[Collected data]
Content starts
Lemma parse_or_rule_clean s : reads_clean s (parse_or_rule rec s).
Proof.
  unfold Parser.parse_or_rule. pose proof (parse_and_rule_clean s) as Hn.
  destruct (parse_and_rule rec s) as [[v s1]|e]; cbn [bind]; [|exact I].
  destruct Hn as (p & -> & Hp). apply reads_clean_after; [exact Hp|].
  apply or_loop_clean.
Qed.

(** The expression after a pipe never yields a value, whatever the
    reader of the text between parentheses. *)
Lemma parse_aggregation_expression_fails s :
  exists e, parse_aggregation_expression rec s = Err e.
Proof.
  unfold Parser.parse_aggregation_expression.
  destruct (Lexer.next_token Accepts.after_pipe s) as [[t s1]|e] eqn:H1;
    cbn [bind]; [|eauto].
  assert (Hf : exists e, parse_aggregation_function t s1 = Err e).
  { pose proof (parse_aggregation_function_refuses t s1
                  : refuses (parse_aggregation_function t s1)) as Hr.
    destruct (parse_aggregation_function t s1); [destruct Hr | eauto]. }
  destruct (tok_type t); try exact Hf.
  destruct (parse_or_rule rec s1) as [[v s2]|e]; cbn [bind]; [|eauto].
  destruct (look_ahead Accepts.after_atom s2) as [la|e]; cbn [bind]; [|eauto].
  destruct la; cbn; eauto.
Qed.

Lemma parse_pipe_rule_clean s : reads_clean s (parse_pipe_rule rec s).
Proof.
  unfold Parser.parse_pipe_rule. pose proof (parse_or_rule_clean s) as Ho.
  destruct (parse_or_rule rec s) as [[v s1]|e]; cbn [bind]; [|exact I].
  destruct (Lexer.next_token Accepts.after_atom s1) as [[t s2]|e] eqn:H1;
    cbn [bind]; [|exact I].
  destruct (tok_type t); try exact I.
  - callback. exact Ho.
  - destruct (parse_aggregation_expression_fails s2) as [e ->]. exact I.
  - callback. exact Ho.
Qed.

End Descent.

Lemma parse_pipe_clean fuel : forall s, reads_clean s (parse_pipe fuel s).
Proof.
  induction fuel as [|fuel IH]; intros s; [exact I|].
  cbn [Parser.parse_pipe]. now apply parse_pipe_rule_clean.
Qed.
(** * APA: the MPFR value pool, its free list, and the dense matrix kernels

    A shallow embedding of [inst/mex/gmp_mpfr_interface.h],
    [inst/mex/mex_mpfr_algorithms.c] and [inst/mex/mex_mpfr_algorithms_mmm.c].

    Conventions.
    - [size_t] and [uint64_t] values are integers in [0, 2^64); every
      addition, subtraction and multiplication the C code performs on them
      is written with its wrap-around ([wrap]).  The one exception is the
      increment of a loop counter: it happens only while the counter is
      below a [size_t] bound, so it cannot wrap.
    - The globals [data], [data_capacity], [data_size], [free_list],
      [free_list_capacity], [free_list_size] are the fields of [pool]; a
      pointer is [None] when it is [NULL] and otherwise the list of the
      cells of the block it points to.
    - A C function is a function into [res]: [Ok] carries what the call
      leaves behind, [Err] says why the call has no defined result. *)

From Stdlib Require Import ZArith Lia Bool.
From Stdlib Require Import Floats.SpecFloat.
From stdpp Require Import base tactics option numbers list sorting.

Local Open Scope Z_scope.

(** ** Machine integers *)

Definition wrap (z : Z) : Z := z mod 2 ^ 64.

Definition DATA_CHUNK_SIZE : Z := 1000.

(** ** Results of C calls *)

Inductive error : Type :=
  | OutOfBounds      (* an access outside the block a pointer points to *)
  | NullPointer      (* an access through a NULL pointer *)
  | DivisionByZero   (* unsigned division by zero *)
  | UndefinedCast    (* double to integer conversion out of range *)
  | NotModelled      (* a path whose callee is not part of this development *)
  | OutOfFuel.       (* a loop did not finish within the given fuel *)

Inductive res (A : Type) : Type :=
  | Ok (a : A)
  | Err (e : error).
Arguments Ok {A} a.
Arguments Err {A} e.

#[export] Instance res_ret : MRet res := fun A a => Ok a.
#[export] Instance res_bind : MBind res := fun A B f m =>
  match m with Ok a => f a | Err e => Err e end.

(** Array cells addressed by an unsigned index. *)
Definition load {A} (a : list A) (i : Z) : res A :=
  if i <? 0 then Err OutOfBounds
  else match a !! Z.to_nat i with Some x => Ok x | None => Err OutOfBounds end.

Definition store {A} (a : list A) (i : Z) (x : A) : res (list A) :=
  if (0 <=? i) && (i <? Z.of_nat (length a))
  then Ok (<[Z.to_nat i := x]> a)
  else Err OutOfBounds.

Definition deref {A} (p : option (list A)) : res (list A) :=
  match p with Some a => Ok a | None => Err NullPointer end.

(** ** The memory manager of the host ([mxMalloc], [mxRealloc])

    Whether a request succeeds is not decided by the program: it is an
    input of the model.  A fresh cell holds an indeterminate value, which
    the oracle supplies. *)

Inductive mx_alloc (A : Type) : Type :=
  | mx_null
  | mx_block (junk : A).
Arguments mx_null {A}.
Arguments mx_block {A} junk.
(** Whatever the file and whatever the outcome, a call of [meshBinaryAdder]
    leaves the four accumulators describing the same number of facets, three
    points for each, with every triangle indexing existing points. *)
Theorem meshBinaryAdder_keeps_accumulators_aligned fs name w :
  accumulators_aligned w -> accs_in_range w ->
  accumulators_aligned (snd (meshBinaryAdder fs name w)) /\
  accs_in_range (snd (meshBinaryAdder fs name w)).
Proof.
  intros Ha Hr.
  assert (E : accs (snd (meshBinaryAdder fs name w))
              = accs (snd (decodeBinary fs name w))).
  { unfold meshBinaryAdder. apply bind_keeps. intros. apply keeps_accs_buildBinary. }
  assert (H : accumulators_aligned (snd (decodeBinary fs name w)) /\
              accs_in_range (snd (decodeBinary fs name w))).
  { destruct (fs name) as [d|] eqn:Hfs.
    - destruct (le_lt_dec 84 (length d)) as [Hlen|Hlen].
      + rewrite (decodeBinary_spec fs name d w Hfs Hlen). cbn [snd]. split.
        * now apply add_facets_aligned.
        * now apply add_facets_in_range.
      + rewrite (decodeBinary_no_count fs name d w Hfs Hlen). now split.
    - rewrite (decodeBinary_missing fs name w Hfs). now split. }
  unfold accs in E. injection E as En Ep Et Eb.
  unfold accumulators_aligned, accs_in_range in *.
  now rewrite En, Ep, Et, Eb.
Qed.

Lemma meshBinaryAdder_keeps_accumulators_aligned_witness :
  accumulators_aligned
    (snd (meshBinaryAdder (single_file a_stl two_facets_cut) a_stl
            initial_world)).
Proof.
  refine (proj1 (meshBinaryAdder_keeps_accumulators_aligned
                   (single_file a_stl two_facets_cut) a_stl initial_world _ _)).
  - unfold accumulators_aligned. cbn. lia.
  - constructor.
Defined.

(** The combined mesh is built from every triangle in the accumulators, those
    found there on entry included: six vertices and six faces for each.  A
    call that did not start from empty accumulators would put the facets of
    earlier files into this file's mesh. *)
Theorem meshBinaryAdder_builds_from_all_accumulated fs name h c body w :
  fs name = Some (h ++ c ++ body) -> length h = 80 -> length c = 4 ->
  is_stl_name name = true -> accs_in_range w ->
  exists MESH,
    fst (meshBinaryAdder fs name w) = Ok tt /\
    doc (snd (meshBinaryAdder fs name w)) = doc w ++ [(name, MESH)] /\
    length (Vertices MESH) = 6 * (length (triangles w) + length body / 50) /\
    length (Faces MESH) = 6 * (length (triangles w) + length body / 50).
Proof.
  intros Hfs Hh Hc Hn Hw.
  pose proof (decodeBinary_layout fs name h c body w Hfs Hh Hc) as E.
  destruct (add_facets_lengths (length body / 50) body (opened name w))
    as (_ & _ & Lt & _).
  destruct (add_facets_trace (length body / 50) body (opened name w))
    as [_ Hd].
  assert (Hr : accs_in_range (add_facets (length body / 50) body (opened name w)))
    by now apply add_facets_in_range.
  remember (add_facets (length body / 50) body (opened name w)) as w1.
  destruct (buildBinary_spec name w1 Hn Hr) as (MESH & Eb & HV & HF & _).
  exists MESH. unfold meshBinaryAdder. erewrite bind_ok by exact E.
  rewrite Eb. unfold doc_AddMesh. cbn [fst snd doc].
  cbn [opened triangles doc] in Lt, Hd. rewrite Hd.
  repeat split; lia.
Qed.

Lemma meshBinaryAdder_builds_from_all_accumulated_witness :
  exists MESH,
    doc (snd (meshBinaryAdder (single_file a_stl two_facets) a_stl
                (snd (decodeBinary (single_file a_stl two_facets) a_stl
                        initial_world))))
    = [(a_stl, MESH)] /\ length (Vertices MESH) = 24.
Proof.
  destruct (meshBinaryAdder_builds_from_all_accumulated
              (single_file a_stl two_facets) a_stl header80 (le_bytes 4 2)
              (drop 84 two_facets)
              (snd (decodeBinary (single_file a_stl two_facets) a_stl
                      initial_world)))
    as (MESH & _ & Hd & HV & _);
    try (vm_compute; reflexivity).
  - vm_compute. repeat constructor.
  - exists MESH. split; [exact Hd | exact HV].
Defined.

(** ** Files the batch cannot finish *)

Lemma is_binary_stl_world fs name content w :
  is_stl_name name = true -> fs name = Some content ->
  is_binary fs name w
  = (Ok (Some (char_in NUL content)),
     mkWorld (normals w) (points w) (triangles w) (bytecount w)
             (trace w ++ [EvOpen name; EvClose name]) (doc w)).
Proof.
  intros Hn Hfs. unfold is_binary, with_open, open_file.
  rewrite Hn, Hfs. cbn. rewrite scan_blocks_file, <- app_assoc. reflexivity.
Qed.

(** [read_length] is outside the [try]: a binary file (one with a NUL byte)
    shorter than the 84 bytes of header and count makes the whole batch stop
    with struct.error.  Nothing is handed to the document for it, the files
    listed after it are not looked at, and its handle is left open. *)
Theorem short_binary_file_stops_the_batch fs fos name d rest w :
  is_stl_name name = true -> fs name = Some d ->
  In NUL d -> length d < 84 ->
  batch fs fos (name :: rest) w
  = (Raise StructError,
     mkWorld (normals w) (points w) (triangles w) (bytecount w)
             (trace w ++ [EvOpen name; EvClose name; EvOpen name]) (doc w)).
Proof.
  intros Hn Hfs Hnul Hlen. unfold batch. cbn [for_each].
  apply bind_raise. unfold batch_body.
  erewrite bind_ok by (apply is_binary_stl_world; eassumption).
  apply char_in_true in Hnul. rewrite Hnul. cbn [truthy].
  apply bind_raise. unfold meshBinaryAdder. apply bind_raise.
  rewrite (decodeBinary_no_count fs name d _ Hfs Hlen).
  unfold opened. cbn. now rewrite <- app_assoc.
Qed.

Lemma short_binary_file_stops_the_batch_witness :
  fst (batch (single_file a_stl header80) digit_float [a_stl; a_stl]
         initial_world)
  = Raise StructError.
Proof.
  refine (f_equal fst (short_binary_file_stops_the_batch
            (single_file a_stl header80) digit_float a_stl header80 [a_stl]
            initial_world eq_refl eq_refl _ _)).
  - left. reflexivity.
  - vm_compute. lia.
Defined.

(** ** The ASCII decoder, line by line *)

Section AsciiLines.

Variable fos : pystr -> option Z.

Lemma floats_of_Ok_inv toks : forall q w w',
  floats_of fos toks w = (Ok q, w') -> map fos toks = map Some q.
Proof.
  induction toks as [|x toks IH]; intros q w w' H; cbn [floats_of] in H.
  - injection H as <- _. reflexivity.
  - destruct (fos x) as [v|] eqn:Hx; [|discriminate].
    unfold bind in H.
    destruct (floats_of fos toks w) as [[q'| |] u] eqn:E; try discriminate.
    injection H as <- _. cbn. rewrite Hx. f_equal. eapply IH, E.
Qed.

Lemma floats_of_rejected toks w t :
  In t toks -> fos t = None ->
  floats_of fos toks w = (Raise ValueError, w).
Proof.
  intros Hin Ht. destruct (floats_of_inv fos toks w) as [[q E] | E];
    [|exact E].
  apply floats_of_Ok_inv in E. exfalso.
  apply (in_map fos) in Hin. rewrite E, Ht in Hin.
  apply in_map_iff in Hin as (v & Hv & _). discriminate.
Qed.

(** The loop of [meshAdder] written out for a file that can be opened. *)
Lemma meshAdder_unfold fs name content w :
  is_stl_name name = true -> fs name = Some content ->
  meshAdder fs fos name w
  = match fst (for_each (ascii_body fos) (file_lines content)
                 (new_Mesh, new_Mesh) (opened name w)) with
    | Ok (_, MESH) =>
        (Ok tt,
         mkWorld (normals w) (points w) (triangles w) (bytecount w)
                 (trace w ++ [EvOpen name; EvClose name])
                 (doc w ++ [(name, MESH)]))
    | Raise e => (Raise e, closed_after name w)
    | OutOfFuel => (OutOfFuel, closed_after name w)
    end.
Proof.
  intros Hn Hfs. unfold meshAdder, decodeAscii, with_open, open_file.
  rewrite Hn, Hfs. cbn [negb]. unfold bind, log, ret. cbn [data].
  fold (opened name w).
  pose proof (for_each_ascii_body_world fos (file_lines content)
                (new_Mesh, new_Mesh) (opened name w)) as Hw.
  destruct (for_each (ascii_body fos) (file_lines content) _ _)
    as [[[t M1]|e|] w1]; cbn [fst snd] in *; subst w1;
    unfold doc_AddMesh, closed_after, opened; cbn;
    now rewrite <- app_assoc.
Qed.

Lemma ascii_body_irrelevant line s w :
  relevant_line line = false -> ascii_body fos line s w = (Ok s, w).
Proof.
  unfold relevant_line. intros H. apply orb_false_iff in H as [Hv He].
  destruct s as [temp MESH]. unfold ascii_body. now rewrite Hv, He.
Qed.

Lemma for_each_relevant lines : forall s w,
  for_each (ascii_body fos) lines s w
  = for_each (ascii_body fos) (List.filter relevant_line lines) s w.
Proof.
  induction lines as [|line lines IH]; intros s w; [reflexivity|].
  cbn [List.filter for_each]. destruct (relevant_line line) eqn:Hr.
  - cbn [for_each]. unfold bind.
    destruct (ascii_body fos line s w) as [[s1| |] w1]; [apply IH | reflexivity..].
  - erewrite bind_ok by (apply ascii_body_irrelevant, Hr). apply IH.
Qed.

Lemma ascii_body_tokens line temp MESH w x y z more :
  str_in (py "vertex") line = true ->
  map fos (vertex_tokens line) = map Some (x :: y :: z :: more) ->
  ascii_body fos line (temp, MESH) w
  = (Ok (if str_in (py "endloop") line
         then (new_Mesh,
               Mesh_Append MESH (Faces_AddFace (Vertices_Add temp x y z) 0 1 2))
         else (Vertices_Add temp x y z, MESH)),
     w).
Proof.
  intros Hv Ht. unfold ascii_body. rewrite Hv.
  erewrite bind_ok.
  2:{ erewrite bind_ok by (apply floats_of_ok; exact Ht). reflexivity. }
  now destruct (str_in (py "endloop") line).
Qed.

Lemma ascii_body_malformed line s w :
  str_in (py "vertex") line = true ->
  ((exists t, In t (vertex_tokens line) /\ fos t = None) ->
   ascii_body fos line s w = (Raise ValueError, w)) /\
  (forall q, map fos (vertex_tokens line) = map Some q -> length q < 3 ->
   ascii_body fos line s w = (Raise IndexError, w)).
Proof.
  intros Hv. destruct s as [temp MESH]. unfold ascii_body. rewrite Hv. split.
  - intros (t & Hin & Ht). apply bind_raise, bind_raise.
    now apply floats_of_rejected with (t := t).
  - intros q Hq Hlen. apply bind_raise.
    erewrite bind_ok by (apply floats_of_ok; exact Hq).
    destruct q as [|x [|y [|z q]]]; cbn in Hlen; try lia; reflexivity.
Qed.

Lemma for_each_stops_at_malformed lines line : forall s w,
  In line lines ->
  (exists e, forall s' w', ascii_body fos line s' w' = (Raise e, w')) ->
  exists e, fst (for_each (ascii_body fos) lines s w) = Raise e.
Proof.
  intros s w Hin [e He]. revert s w.
  induction lines as [|l lines IH]; intros s w; [destruct Hin|].
  cbn [for_each]. destruct Hin as [-> | Hin].
  - exists e. erewrite bind_raise by apply He. reflexivity.
  - unfold bind. destruct s as [temp MESH].
    pose proof (ascii_body_inv fos l temp MESH w) as Hb.
    destruct (ascii_body fos l (temp, MESH) w) as [[s1|e1|] w1].
    + now apply IH.
    + now exists e1.
    + destruct Hb.
Qed.
(** The leftmost match, read on the whole string. *)
Lemma regex_match_Some r s mo :
  regex_match r s = Some mo →
  ∃ rest,
    s = take (m_index mo) s ++ m_text mo ++ rest
    ∧ length (take (m_index mo) s) = m_index mo
    ∧ match_at r (rev (take (m_index mo) s)) (drop (m_index mo) s) = Some mo
    ∧ ∀ j, j < m_index mo → match_at r (rev (take j s)) (drop j s) = None.
Proof.
  intros H. destruct (exec_from_Some _ _ _ _ H) as (sk & suf' & -> & Hm & Hno).
  destruct (match_at_Some _ _ _ _ Hm) as (Hi & rest & ->).
  rewrite length_app, length_rev in Hi. simpl in Hi. rewrite Nat.add_0_r in Hi.
  rewrite Hi, take_app_length, drop_app_length. exists rest.
  split; [done|]. split; [done|]. split.
  - rewrite app_nil_r in Hm. done.
  - intros j Hj. specialize (Hno j Hj). rewrite app_nil_r in Hno.
    rewrite take_app_le by lia. done.
Qed.

Lemma regex_match_None r s :
  regex_match r s = None →
  ∀ j, j ≤ length s → match_at r (rev (take j s)) (drop j s) = None.
Proof.
  intros H j Hj. pose proof (exec_from_None _ _ _ H j Hj) as E.
  rewrite app_nil_r in E. done.
Qed.

(** *** Closed forms of the matcher on the patterns of the source *)

Lemma rmatch_Seq a b k st :
  rmatch (Seq a b) k st = rmatch a (rmatch b k) st.
Proof. done. Qed.

Lemma rmatch_Star p k pre suf caps :
  rmatch (Star p) k (MState pre suf caps) = star p k pre suf caps.
Proof. done. Qed.
(** X8: [remove id] does not change what [findOne] finds under any other
    id, on any state. *)
Theorem remove_keeps_other_lookups (id id' : number) (w : World) :
  id' <> id ->
  (TodoService.findOne id' (TodoService.remove id w).2).1 =
  (TodoService.findOne id' w).1.
Proof.
  intros Hne. rewrite remove_eq, !findOne_eq. cbv zeta.
  cbn [fst snd service todos].
  apply find_filter_other. intros x. by apply matches_other.
Qed.

Lemma remove_keeps_other_lookups_witness :
  (TodoService.findOne (Int 2) (TodoService.remove (Int 1) w0).2).1 =
  (TodoService.findOne (Int 2) w0).1.
Proof.
  apply (remove_keeps_other_lookups (Int 1) (Int 2) w0). discriminate.
Defined.

(** X9: [create] does not change what [findOne] finds under any id other
    than the one it hands out, on any state. *)
Theorem create_keeps_other_lookups
    (clock : nat -> Date) (dto : CreateTodoDto.t) (id' : number) (w : World) :
  id' <> Int (idCounter (service w)) ->
  (TodoService.findOne id' (TodoService.create clock dto w).2).1 =
  (TodoService.findOne id' w).1.
Proof.
  intros Hne. rewrite create_eq, !findOne_eq. cbv zeta.
  cbn [fst snd service todos].
  apply find_app_last_false. unfold matches. simpl.
  destruct id' as [z| |]; simpl; try done.
  apply Z.eqb_neq. congruence.
Qed.

Lemma create_keeps_other_lookups_witness :
  (TodoService.findOne (Int 1)
     (TodoService.create clock0 (CreateTodoDto.mk "water plants") w0).2).1 =
  (TodoService.findOne (Int 1) w0).1.
Proof.
  apply (create_keeps_other_lookups clock0
           (CreateTodoDto.mk "water plants") (Int 1) w0).
  discriminate.
Defined.

(** X10: an id that is not an integer (a fraction, an infinity, [NaN])
    matches no record on any state: [findOne] and [update] give the
    not-found value, [remove] returns [false], and none of them changes the
    state. *)
Theorem non_integer_id_matches_nothing
    (clock : nat -> Date) (id : number) (dto : UpdateTodoDto.t) (w : World) :
  is_integer id = false ->
  TodoService.findOne id w = (None, w) /\
  TodoService.update clock id dto w = (None, w) /\
  TodoService.remove id w = (false, w).
Proof.
  intros Hid.
  assert (Forall (fun x => matches id x = false) (todos (service w))) as Hall.
  { apply Forall_forall. intros x _. by apply matches_non_integer. }
  pose proof (proj2 (find_None_Forall _ _) Hall) as Hfind.
  rewrite findOne_eq, update_eq, remove_eq, Hfind. cbv zeta.
  rewrite (filter_negb_id _ _ Hall), Nat.eqb_refl.
  by destruct w as [[??]?].
Qed.

Lemma non_integer_id_matches_nothing_witness :
  TodoService.findOne NaN w0 = (None, w0) /\
  TodoService.update clock0 NaN (UpdateTodoDto.mk (Some "x") None) w0 =
    (None, w0) /\
  TodoService.remove NaN w0 = (false, w0).
Proof.
  exact (non_integer_id_matches_nothing clock0 NaN
           (UpdateTodoDto.mk (Some "x") None) w0 eq_refl).
Defined.

(** X11: on every state a fresh service can reach, every record that
    [findAll] lists is found by [findOne] under its own id. *)
Theorem listed_records_are_found (clock : nat -> Date) (ops : list Op) :
  let w := (run clock ops init).2 in
  Forall (fun t => TodoService.findOne (Int (Todo.id t)) w = (Some t, w))
    (TodoService.findAll w).1.
Proof.
  cbv zeta. pose proof (reachable_wf clock ops) as Hw.
  destruct (run clock ops init) as [rs w]. cbn [snd] in *.
  rewrite findAll_eq. cbn [fst]. apply Forall_forall. intros t Ht.
  rewrite findOne_eq. by rewrite wf_find_elem.
Qed.

(** ** Stamps along a run *)

Section Timed.
Context (clock : nat -> Date) (Hclock : monotone clock).

Lemma init_timed : timed clock init.
Proof. split; constructor. Qed.

Lemma exec_timed op w : timed clock w -> timed clock (exec clock op w).2.
Proof.
  unfold timed. intros [Hb Hs].
  destruct op as [dto| |id|id dto|id]; unfold exec, fmap, M_fmap;
    rewrite ?create_eq, ?findAll_eq, ?findOne_eq, ?update_eq, ?remove_eq;
    cbv zeta; cbn [fst snd service todos reads]; try done.
  - pose proof (Hclock (reads w) (S (reads w)) ltac:(lia)) as H1.
    pose proof (Hclock (S (reads w)) (S (S (reads w))) ltac:(lia)) as H2.
    revert Hb H1 H2.
    generalize (clock (reads w)) (clock (S (reads w)))
      (clock (S (S (reads w)))).
    intros a b c Hb H1 H2. split.
    + apply Forall_app. split.
      * eapply Forall_impl; [done|]. simpl. lia.
      * repeat constructor; cbn [Todo.createdAt Todo.updatedAt]; lia.
    + rewrite fmap_app. apply StronglySorted_app. split_and!; [|done|].
      * intros x y Hx ->%list_elem_of_singleton. cbn [Todo.createdAt].
        apply list_elem_of_fmap in Hx as (t & -> & Ht).
        eapply Forall_forall in Hb; [|done]. simpl in Hb. lia.
      * repeat constructor.
  - destruct (List.find _ _) as [found|]; [|done].
    cbn [snd service todos reads].
    rewrite mutate_found_createdAt by done. split; [|done].
    pose proof (Hclock (reads w) (S (reads w)) ltac:(lia)) as H1.
    revert Hb H1. generalize (clock (reads w)) (clock (S (reads w))).
    intros a b Hb H1. eapply mutate_found_Forall; [done| |].
    + simpl. lia.
    + intros x. cbn [Object_assign Todo.createdAt Todo.updatedAt]. lia.
  - pose proof (bool_filter_sublist (fun t => negb (matches id t))
                  (todos (service w))) as Hsub.
    split; [by eapply Forall_sublist|].
    eapply StronglySorted_sublist; [|done]. by apply fmap_sublist.
Qed.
Content ends
This exercise requires the number of lines in the entries holding the word "CreateTodoDto", written alone.

▶ _Solved problem_
3